WORK ORDER – The lines wanted are those in the data below that include "observed".

DATA SHOWN below:

Lemma absorb_record_spec observed index acc st r : progress index acc st -> source_ok r ->
  outcome (progress index (run_step acc r)) merge_refused (absorb_record cancelled available g roots observed st r).
Proof using Hcount Hg Hroots.
  intros (Hem & Hcache & Hgs & Hcur) Hr. unfold absorb_record. cbv zeta.
  apply (outcome_bind _ (fun st1 => exists acc', emitted index acc'.1 st1 /\ cache_ok (ms_reach st1) /\ Forall source_ok acc'.2
    /\ match ms_current st1 with
       | None => run_step acc r = (acc'.1, [r])
       | Some p => pending_ok acc'.2 p /\ ci_key (mr_issue r) = ci_key (pe_issue p) /\ run_step acc r = (acc'.1, acc'.2 ++ [r])
       end)).
  - destruct (ms_current st) as [p|] eqn:Hp.
    + pose proof Hcur as [Hk (r' & Hl & _) _]. destruct acc as [closed [|first rest]]; [done|]. cbn [fst snd] in *.
      apply Forall_cons in Hk as Hfirst. destruct Hfirst as [Hfirst _]. unfold run_step. cbn [fst snd head].
      destruct (decide (ci_key (pe_issue p) = ci_key (mr_issue r))) as [Hkey|Hkey].
      * exists (closed, first :: rest). rewrite Hp, decide_True by congruence. by split_and!.
      * rewrite decide_False by congruence. eapply outcome_mono; [by apply (finalize_spec (first :: rest))|].
        intros st1 _ Hst1. exists (closed ++ [first :: rest], []). cbn [fst snd]. pose proof Hst1 as (_ & _ & _ & _ & _ & _ & _ & _ & _ & Hc1 & -> & _).
        split_and!; [by eapply emitted_more|exact Hc1|constructor|reflexivity].
    + exists acc. rewrite Hp. split_and!; [done..|]. unfold run_step. by rewrite Hcur.
  - intros st1 _ (acc' & Hem1 & Hc1 & Hgs1 & Hcur1). destruct (ms_current st1) as [p|].
    + destruct Hcur1 as (Hpo & Hkey & ->). eapply outcome_bind; [eapply outcome_err_mono; [|by apply (observe_spec acc'.2)]|].
      { intros e <-. by left. }
      intros [reach p1] _ [Hc2 Hp1]. apply progress_push; [done..| |done].
      apply Forall_app. split; [exact Hgs1|]. constructor; [exact Hr|constructor].
    + rewrite Hcur1. destruct (observe_new r (ms_reach st1) Hr) as (p & -> & Hp1). cbn [mbind result_bind].
      apply progress_push; [done..| |done]. constructor; [exact Hr|constructor].
Qed.

(** The values of the sorted stream and the records they hold. *)
Context (decode_issue : Value -> option ClosureIssue) (decode_occurrence : Value -> option ClosureIssueOccurrence).
Definition holds_record (v : Value) (r : MergeRecord) : Prop := issue_merge_record decode_issue decode_occurrence v = Ok r.
Definition pass_refused (values : list Value) (e : string) : Prop :=
  merge_refused e \/ exists v, v ∈ values /\ issue_merge_record decode_issue decode_occurrence v = Err e.

Lemma issue_merge_record_outcome v :
  outcome (holds_record v) (fun e => issue_merge_record decode_issue decode_occurrence v = Err e)
    (issue_merge_record decode_issue decode_occurrence v).
Proof.
  destruct (issue_merge_record decode_issue decode_occurrence v) eqn:E; [exact E|reflexivity|]. unfold issue_merge_record in E.
  destruct v; try done. cbn [ok_or mbind result_bind] in E. repeat (destruct items as [|? items]; try done). revert E.
  destruct (match _ with JNull => _ | _ => _ end) as [o| |] eqn:Eo; cbn [mbind result_bind]; [|done|].
  - destruct (decode_issue _); cbn; [|done]. by destruct (as_str _).
  - destruct v3; try done; by destruct (decode_occurrence _).
Qed.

End of DATA SHOWN.

REPLY TO THE EXERCISE –
Lemma absorb_record_spec observed index acc st r : progress index acc st -> source_ok r ->
  outcome (progress index (run_step acc r)) merge_refused (absorb_record cancelled available g roots observed st r).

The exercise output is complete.